#### Entries shown ####

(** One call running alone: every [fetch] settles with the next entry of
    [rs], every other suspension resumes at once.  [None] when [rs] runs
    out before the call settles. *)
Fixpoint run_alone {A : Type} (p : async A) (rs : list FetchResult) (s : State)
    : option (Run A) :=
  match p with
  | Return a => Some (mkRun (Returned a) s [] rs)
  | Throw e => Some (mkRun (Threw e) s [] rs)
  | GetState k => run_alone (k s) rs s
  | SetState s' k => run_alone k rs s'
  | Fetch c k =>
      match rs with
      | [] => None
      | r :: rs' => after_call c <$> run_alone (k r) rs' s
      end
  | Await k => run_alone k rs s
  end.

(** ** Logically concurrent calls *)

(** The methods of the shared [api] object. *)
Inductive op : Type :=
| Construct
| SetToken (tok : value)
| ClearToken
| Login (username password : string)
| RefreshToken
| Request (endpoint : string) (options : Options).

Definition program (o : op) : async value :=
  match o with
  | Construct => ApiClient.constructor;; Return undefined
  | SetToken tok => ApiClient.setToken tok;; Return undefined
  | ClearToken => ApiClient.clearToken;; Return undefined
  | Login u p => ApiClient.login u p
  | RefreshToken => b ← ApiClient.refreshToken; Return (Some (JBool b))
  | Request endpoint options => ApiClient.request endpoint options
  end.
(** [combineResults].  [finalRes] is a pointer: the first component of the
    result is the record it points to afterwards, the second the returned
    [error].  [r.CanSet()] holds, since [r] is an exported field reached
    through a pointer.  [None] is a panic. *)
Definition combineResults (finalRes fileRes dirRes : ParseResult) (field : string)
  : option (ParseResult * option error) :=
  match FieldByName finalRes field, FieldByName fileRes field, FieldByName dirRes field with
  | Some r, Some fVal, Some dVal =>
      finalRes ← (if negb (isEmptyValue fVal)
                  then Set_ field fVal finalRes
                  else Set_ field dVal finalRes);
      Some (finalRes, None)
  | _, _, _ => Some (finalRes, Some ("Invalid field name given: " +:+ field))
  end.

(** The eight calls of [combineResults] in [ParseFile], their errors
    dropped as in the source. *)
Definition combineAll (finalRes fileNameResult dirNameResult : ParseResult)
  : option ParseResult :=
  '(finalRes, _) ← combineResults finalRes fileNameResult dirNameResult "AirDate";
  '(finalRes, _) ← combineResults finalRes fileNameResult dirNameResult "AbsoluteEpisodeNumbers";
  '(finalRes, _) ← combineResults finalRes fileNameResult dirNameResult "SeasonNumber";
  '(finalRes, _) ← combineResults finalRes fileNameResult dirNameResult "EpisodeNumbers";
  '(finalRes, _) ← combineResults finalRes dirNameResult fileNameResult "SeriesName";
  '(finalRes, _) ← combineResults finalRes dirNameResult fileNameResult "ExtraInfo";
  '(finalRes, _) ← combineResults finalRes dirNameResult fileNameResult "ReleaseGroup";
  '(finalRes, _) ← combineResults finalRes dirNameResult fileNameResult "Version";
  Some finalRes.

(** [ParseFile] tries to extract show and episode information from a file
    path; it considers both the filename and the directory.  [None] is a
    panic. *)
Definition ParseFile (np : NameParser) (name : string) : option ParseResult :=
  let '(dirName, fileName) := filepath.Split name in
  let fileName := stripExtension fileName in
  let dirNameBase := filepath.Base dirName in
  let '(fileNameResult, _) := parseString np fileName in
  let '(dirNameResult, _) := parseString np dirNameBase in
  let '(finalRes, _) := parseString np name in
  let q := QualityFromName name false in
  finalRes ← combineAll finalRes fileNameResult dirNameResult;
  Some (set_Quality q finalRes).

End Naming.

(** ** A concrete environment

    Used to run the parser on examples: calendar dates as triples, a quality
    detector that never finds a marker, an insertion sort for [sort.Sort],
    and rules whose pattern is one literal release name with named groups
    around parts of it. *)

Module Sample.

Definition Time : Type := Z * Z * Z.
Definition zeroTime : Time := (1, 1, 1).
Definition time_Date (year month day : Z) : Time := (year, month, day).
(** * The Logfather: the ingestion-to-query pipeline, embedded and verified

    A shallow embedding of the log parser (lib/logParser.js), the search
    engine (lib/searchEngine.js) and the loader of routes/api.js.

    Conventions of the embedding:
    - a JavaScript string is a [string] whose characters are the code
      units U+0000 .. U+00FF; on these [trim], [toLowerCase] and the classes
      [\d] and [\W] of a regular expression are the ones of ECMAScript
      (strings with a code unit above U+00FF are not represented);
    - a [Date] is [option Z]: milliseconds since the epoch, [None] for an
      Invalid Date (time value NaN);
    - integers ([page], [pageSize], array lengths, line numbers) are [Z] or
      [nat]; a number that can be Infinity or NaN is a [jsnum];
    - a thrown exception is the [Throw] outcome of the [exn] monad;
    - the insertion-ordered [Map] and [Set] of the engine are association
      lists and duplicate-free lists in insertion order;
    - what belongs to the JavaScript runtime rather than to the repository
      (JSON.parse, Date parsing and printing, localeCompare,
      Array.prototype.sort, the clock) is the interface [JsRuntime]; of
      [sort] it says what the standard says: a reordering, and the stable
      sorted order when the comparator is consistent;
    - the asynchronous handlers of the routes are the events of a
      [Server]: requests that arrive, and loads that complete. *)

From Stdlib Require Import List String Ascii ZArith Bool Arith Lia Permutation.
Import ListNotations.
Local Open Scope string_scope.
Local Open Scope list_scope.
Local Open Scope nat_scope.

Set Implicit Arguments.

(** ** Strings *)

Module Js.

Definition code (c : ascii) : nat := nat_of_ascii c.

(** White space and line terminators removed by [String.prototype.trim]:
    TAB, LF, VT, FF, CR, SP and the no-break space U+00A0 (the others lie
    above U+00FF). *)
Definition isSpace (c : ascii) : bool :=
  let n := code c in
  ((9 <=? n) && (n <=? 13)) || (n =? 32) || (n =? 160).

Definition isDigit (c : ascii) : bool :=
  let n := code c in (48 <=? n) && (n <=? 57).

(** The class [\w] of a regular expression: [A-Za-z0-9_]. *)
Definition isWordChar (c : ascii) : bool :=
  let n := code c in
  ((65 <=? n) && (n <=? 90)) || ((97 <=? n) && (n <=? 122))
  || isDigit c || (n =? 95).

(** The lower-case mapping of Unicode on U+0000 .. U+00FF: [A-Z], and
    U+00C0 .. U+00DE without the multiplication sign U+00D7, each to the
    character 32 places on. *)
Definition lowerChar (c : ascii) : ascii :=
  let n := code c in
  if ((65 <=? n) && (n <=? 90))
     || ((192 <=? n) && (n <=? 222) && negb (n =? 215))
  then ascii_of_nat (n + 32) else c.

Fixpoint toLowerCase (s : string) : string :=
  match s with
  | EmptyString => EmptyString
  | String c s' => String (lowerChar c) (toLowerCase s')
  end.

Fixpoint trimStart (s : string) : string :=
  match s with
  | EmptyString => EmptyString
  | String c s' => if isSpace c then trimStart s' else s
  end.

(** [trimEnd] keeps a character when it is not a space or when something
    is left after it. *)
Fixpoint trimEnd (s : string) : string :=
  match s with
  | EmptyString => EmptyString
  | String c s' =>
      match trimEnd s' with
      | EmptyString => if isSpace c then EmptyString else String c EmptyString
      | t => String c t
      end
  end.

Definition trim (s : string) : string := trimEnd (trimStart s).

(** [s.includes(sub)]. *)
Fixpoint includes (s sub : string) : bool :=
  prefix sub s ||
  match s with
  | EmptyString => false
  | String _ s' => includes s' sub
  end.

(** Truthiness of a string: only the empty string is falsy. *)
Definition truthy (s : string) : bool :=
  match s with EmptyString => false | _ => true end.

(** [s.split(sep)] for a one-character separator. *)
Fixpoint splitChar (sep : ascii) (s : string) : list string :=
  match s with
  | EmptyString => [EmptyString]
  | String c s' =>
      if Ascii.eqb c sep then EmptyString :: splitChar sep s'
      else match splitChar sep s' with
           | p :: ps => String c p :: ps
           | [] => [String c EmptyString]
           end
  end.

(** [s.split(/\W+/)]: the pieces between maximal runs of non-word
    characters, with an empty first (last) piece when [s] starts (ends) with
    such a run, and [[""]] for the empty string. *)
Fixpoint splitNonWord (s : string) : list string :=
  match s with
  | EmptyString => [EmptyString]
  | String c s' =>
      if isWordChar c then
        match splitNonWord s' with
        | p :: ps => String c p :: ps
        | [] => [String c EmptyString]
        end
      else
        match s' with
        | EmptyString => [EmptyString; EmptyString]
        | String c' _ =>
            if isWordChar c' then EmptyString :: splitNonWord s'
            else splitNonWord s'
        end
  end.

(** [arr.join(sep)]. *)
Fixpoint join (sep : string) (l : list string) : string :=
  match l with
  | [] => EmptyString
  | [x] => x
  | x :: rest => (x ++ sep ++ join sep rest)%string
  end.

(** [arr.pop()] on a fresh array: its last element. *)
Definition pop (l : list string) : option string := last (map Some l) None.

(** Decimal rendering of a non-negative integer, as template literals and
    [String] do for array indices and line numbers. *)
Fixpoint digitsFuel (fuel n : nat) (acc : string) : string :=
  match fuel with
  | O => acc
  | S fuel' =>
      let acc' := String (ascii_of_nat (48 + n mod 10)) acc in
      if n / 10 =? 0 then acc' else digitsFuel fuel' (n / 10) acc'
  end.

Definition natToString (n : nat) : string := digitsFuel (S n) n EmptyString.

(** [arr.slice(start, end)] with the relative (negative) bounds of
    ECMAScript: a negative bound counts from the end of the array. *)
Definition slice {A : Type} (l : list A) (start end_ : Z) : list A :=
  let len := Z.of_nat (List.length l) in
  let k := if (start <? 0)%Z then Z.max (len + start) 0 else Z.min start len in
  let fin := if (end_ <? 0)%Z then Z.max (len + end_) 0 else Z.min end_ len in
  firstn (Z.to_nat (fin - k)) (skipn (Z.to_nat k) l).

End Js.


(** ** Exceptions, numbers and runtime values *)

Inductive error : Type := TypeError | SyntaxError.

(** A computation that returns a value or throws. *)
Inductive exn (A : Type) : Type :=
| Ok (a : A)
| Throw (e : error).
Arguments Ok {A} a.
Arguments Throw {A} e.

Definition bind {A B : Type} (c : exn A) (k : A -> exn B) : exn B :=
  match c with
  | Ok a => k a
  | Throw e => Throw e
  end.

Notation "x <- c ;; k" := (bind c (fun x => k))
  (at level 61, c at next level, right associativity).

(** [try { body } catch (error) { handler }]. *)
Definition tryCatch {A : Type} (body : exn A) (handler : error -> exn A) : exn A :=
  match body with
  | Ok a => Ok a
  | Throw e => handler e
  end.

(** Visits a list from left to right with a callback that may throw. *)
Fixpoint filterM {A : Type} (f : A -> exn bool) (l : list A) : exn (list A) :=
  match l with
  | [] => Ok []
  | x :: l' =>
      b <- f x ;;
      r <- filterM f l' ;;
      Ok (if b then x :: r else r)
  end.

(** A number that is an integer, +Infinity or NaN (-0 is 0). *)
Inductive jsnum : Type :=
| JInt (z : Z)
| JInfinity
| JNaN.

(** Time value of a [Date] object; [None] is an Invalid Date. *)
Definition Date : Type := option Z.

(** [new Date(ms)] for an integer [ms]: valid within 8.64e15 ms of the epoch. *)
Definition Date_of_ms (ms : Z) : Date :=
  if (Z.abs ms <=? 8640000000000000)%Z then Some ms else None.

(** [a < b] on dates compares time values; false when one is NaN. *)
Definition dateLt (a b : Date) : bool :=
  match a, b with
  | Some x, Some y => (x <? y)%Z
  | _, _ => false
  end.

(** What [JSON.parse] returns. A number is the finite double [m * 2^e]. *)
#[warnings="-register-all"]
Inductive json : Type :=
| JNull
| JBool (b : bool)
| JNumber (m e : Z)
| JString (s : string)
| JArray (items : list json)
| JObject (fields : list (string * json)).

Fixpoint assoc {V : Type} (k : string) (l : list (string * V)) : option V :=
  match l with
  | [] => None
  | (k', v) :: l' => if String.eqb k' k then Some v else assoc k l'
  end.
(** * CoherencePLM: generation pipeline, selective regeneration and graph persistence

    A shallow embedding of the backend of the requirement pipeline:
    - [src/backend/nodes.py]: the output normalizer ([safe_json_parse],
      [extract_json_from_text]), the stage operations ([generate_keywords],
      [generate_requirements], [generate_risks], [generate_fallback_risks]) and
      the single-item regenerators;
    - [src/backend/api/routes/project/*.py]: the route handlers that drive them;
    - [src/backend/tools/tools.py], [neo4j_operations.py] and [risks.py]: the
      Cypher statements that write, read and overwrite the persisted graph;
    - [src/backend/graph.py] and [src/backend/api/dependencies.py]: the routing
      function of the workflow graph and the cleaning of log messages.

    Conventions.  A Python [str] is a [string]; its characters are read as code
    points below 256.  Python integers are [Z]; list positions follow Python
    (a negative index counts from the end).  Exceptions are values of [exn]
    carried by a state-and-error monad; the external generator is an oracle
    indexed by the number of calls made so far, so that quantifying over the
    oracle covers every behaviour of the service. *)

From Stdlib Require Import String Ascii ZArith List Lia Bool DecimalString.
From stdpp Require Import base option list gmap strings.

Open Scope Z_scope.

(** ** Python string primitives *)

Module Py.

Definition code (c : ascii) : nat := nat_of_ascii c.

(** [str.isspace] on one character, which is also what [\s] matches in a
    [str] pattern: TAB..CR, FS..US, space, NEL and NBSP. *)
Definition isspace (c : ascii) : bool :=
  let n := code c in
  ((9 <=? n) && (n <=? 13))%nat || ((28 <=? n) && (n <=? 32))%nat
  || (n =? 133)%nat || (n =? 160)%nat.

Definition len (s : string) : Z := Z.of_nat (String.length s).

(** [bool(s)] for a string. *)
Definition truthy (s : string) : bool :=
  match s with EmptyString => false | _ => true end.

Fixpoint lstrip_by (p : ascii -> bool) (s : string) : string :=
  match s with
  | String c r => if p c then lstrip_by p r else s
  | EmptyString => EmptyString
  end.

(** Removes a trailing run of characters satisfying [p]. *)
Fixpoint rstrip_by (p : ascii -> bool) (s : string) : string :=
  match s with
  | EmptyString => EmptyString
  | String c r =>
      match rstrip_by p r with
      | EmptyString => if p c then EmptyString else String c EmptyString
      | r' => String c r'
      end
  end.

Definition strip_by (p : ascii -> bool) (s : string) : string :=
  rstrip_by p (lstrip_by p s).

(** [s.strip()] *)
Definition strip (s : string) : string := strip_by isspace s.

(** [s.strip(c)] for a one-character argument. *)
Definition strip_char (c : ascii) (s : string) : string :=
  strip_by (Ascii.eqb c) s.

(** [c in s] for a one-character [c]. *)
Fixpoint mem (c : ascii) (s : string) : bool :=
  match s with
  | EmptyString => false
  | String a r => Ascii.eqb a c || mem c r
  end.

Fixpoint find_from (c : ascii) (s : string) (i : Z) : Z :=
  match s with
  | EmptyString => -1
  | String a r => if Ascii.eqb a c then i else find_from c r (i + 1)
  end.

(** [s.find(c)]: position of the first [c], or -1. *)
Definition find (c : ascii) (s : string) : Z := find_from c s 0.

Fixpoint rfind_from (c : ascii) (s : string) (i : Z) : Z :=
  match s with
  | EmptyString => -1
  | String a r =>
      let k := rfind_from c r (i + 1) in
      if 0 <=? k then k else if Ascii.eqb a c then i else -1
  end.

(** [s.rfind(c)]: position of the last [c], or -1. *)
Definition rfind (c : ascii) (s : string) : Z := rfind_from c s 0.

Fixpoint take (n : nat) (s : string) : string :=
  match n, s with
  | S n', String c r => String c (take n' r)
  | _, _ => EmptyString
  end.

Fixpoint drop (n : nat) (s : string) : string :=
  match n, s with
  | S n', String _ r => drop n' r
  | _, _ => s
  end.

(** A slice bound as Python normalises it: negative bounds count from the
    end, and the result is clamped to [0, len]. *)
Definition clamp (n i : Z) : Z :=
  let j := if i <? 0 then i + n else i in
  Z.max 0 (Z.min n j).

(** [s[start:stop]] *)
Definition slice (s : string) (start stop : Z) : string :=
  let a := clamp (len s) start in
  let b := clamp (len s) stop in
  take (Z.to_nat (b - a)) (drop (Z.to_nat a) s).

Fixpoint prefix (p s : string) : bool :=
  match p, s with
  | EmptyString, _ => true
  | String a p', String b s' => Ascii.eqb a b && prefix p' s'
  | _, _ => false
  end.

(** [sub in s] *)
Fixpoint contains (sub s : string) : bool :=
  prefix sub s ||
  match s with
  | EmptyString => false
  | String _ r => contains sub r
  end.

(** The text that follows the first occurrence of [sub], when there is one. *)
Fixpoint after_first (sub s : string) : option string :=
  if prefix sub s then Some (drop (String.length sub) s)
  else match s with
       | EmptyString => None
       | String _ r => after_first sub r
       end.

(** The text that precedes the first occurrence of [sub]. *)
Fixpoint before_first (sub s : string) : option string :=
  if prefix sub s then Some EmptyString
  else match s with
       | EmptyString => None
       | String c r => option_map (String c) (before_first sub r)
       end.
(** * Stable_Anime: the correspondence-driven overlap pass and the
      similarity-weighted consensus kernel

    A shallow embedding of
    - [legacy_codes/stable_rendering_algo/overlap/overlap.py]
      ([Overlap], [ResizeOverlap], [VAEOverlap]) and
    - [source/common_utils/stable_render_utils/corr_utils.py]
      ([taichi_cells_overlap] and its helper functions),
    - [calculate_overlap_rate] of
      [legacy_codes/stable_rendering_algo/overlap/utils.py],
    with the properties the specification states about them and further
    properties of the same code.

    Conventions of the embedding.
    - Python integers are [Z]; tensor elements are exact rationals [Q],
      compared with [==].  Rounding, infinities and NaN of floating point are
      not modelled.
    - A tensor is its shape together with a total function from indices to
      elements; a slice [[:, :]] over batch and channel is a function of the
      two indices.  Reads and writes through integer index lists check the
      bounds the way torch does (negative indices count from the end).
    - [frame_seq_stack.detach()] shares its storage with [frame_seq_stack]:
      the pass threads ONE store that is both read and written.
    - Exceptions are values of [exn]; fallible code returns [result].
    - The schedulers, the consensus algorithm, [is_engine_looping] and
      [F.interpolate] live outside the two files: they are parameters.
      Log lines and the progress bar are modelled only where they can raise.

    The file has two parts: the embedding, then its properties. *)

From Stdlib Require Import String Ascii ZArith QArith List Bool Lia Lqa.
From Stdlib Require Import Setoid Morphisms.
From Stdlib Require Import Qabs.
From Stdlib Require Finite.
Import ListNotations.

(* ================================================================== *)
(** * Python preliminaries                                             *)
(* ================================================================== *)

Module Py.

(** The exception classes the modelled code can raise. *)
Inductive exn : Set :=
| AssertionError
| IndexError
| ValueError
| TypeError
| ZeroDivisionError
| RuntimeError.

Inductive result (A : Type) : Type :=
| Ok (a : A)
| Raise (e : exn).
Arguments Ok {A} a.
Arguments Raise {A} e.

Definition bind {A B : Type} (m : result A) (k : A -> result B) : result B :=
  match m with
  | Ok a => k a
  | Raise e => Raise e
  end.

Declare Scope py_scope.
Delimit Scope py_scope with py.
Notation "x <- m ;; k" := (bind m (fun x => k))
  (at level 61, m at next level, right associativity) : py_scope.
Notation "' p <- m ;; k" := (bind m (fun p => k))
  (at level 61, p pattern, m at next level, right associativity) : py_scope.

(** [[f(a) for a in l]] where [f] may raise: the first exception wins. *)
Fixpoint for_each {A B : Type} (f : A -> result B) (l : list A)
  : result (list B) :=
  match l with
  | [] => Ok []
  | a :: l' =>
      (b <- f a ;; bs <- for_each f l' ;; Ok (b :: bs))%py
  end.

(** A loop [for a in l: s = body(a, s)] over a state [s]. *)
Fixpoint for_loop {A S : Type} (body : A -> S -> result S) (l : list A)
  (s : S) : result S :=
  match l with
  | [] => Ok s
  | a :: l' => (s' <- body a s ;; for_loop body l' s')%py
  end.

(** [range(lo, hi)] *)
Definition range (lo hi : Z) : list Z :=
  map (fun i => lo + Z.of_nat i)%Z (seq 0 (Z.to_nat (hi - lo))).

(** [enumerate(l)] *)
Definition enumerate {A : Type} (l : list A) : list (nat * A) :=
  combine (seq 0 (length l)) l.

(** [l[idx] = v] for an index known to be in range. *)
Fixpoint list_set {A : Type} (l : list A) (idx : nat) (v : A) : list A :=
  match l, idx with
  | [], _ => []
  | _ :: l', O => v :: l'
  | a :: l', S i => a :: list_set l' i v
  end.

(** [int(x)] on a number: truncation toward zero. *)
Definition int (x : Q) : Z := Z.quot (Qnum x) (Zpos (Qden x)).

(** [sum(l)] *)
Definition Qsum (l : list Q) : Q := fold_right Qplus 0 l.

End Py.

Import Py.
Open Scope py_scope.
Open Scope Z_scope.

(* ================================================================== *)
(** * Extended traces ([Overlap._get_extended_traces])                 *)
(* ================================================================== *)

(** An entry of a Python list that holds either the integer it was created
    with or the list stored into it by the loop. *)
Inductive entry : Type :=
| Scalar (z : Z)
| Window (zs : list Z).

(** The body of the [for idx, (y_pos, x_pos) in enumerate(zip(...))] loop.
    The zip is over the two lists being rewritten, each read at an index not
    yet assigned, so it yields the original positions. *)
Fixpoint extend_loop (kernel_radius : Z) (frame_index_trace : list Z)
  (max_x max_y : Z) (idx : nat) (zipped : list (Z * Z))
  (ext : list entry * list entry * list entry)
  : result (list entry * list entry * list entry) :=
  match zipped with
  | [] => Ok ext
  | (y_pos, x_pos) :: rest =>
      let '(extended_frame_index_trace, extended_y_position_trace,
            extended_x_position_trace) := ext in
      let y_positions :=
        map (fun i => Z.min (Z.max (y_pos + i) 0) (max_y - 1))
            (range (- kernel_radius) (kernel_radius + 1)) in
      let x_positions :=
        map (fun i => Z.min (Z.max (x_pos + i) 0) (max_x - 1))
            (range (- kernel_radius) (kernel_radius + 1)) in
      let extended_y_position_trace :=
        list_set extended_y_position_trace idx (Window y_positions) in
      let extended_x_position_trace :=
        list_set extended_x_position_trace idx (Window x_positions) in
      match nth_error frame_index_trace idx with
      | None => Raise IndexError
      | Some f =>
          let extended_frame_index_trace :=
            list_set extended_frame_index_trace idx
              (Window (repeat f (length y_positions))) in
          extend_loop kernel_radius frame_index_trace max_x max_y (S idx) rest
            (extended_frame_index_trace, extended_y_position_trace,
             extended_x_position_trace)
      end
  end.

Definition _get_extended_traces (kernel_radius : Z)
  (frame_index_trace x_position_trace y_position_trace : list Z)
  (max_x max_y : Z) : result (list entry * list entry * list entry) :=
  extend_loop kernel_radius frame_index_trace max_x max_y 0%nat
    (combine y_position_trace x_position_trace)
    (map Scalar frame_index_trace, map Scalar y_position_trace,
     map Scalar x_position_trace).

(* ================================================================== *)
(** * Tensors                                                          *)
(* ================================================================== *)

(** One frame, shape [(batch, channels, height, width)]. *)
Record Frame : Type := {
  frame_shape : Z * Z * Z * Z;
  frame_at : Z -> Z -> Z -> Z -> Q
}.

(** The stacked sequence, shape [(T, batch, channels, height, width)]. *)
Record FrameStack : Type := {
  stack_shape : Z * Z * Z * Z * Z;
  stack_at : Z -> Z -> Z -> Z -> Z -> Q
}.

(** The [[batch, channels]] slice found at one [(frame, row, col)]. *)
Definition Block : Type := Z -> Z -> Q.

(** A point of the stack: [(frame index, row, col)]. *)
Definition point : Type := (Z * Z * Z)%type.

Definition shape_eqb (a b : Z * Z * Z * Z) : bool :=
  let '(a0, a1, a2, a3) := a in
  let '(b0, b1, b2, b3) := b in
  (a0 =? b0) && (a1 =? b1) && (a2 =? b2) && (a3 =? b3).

####

Exercise objective
Write down again, exactly as given, only the lines above that fall from the line with "lists and duplicate-free" to the line with "character 32 places on. *)", inclusive.

Solved exercise
      lists and duplicate-free lists in insertion order;
    - what belongs to the JavaScript runtime rather than to the repository
      (JSON.parse, Date parsing and printing, localeCompare,
      Array.prototype.sort, the clock) is the interface [JsRuntime]; of
      [sort] it says what the standard says: a reordering, and the stable
      sorted order when the comparator is consistent;
    - the asynchronous handlers of the routes are the events of a
      [Server]: requests that arrive, and loads that complete. *)

From Stdlib Require Import List String Ascii ZArith Bool Arith Lia Permutation.
Import ListNotations.
Local Open Scope string_scope.
Local Open Scope list_scope.
Local Open Scope nat_scope.

Set Implicit Arguments.

(** ** Strings *)

Module Js.

Definition code (c : ascii) : nat := nat_of_ascii c.

(** White space and line terminators removed by [String.prototype.trim]:
    TAB, LF, VT, FF, CR, SP and the no-break space U+00A0 (the others lie
    above U+00FF). *)
Definition isSpace (c : ascii) : bool :=
  let n := code c in
  ((9 <=? n) && (n <=? 13)) || (n =? 32) || (n =? 160).

Definition isDigit (c : ascii) : bool :=
  let n := code c in (48 <=? n) && (n <=? 57).

(** The class [\w] of a regular expression: [A-Za-z0-9_]. *)
Definition isWordChar (c : ascii) : bool :=
  let n := code c in
  ((65 <=? n) && (n <=? 90)) || ((97 <=? n) && (n <=? 122))
  || isDigit c || (n =? 95).

(** The lower-case mapping of Unicode on U+0000 .. U+00FF: [A-Z], and
    U+00C0 .. U+00DE without the multiplication sign U+00D7, each to the
    character 32 places on. *)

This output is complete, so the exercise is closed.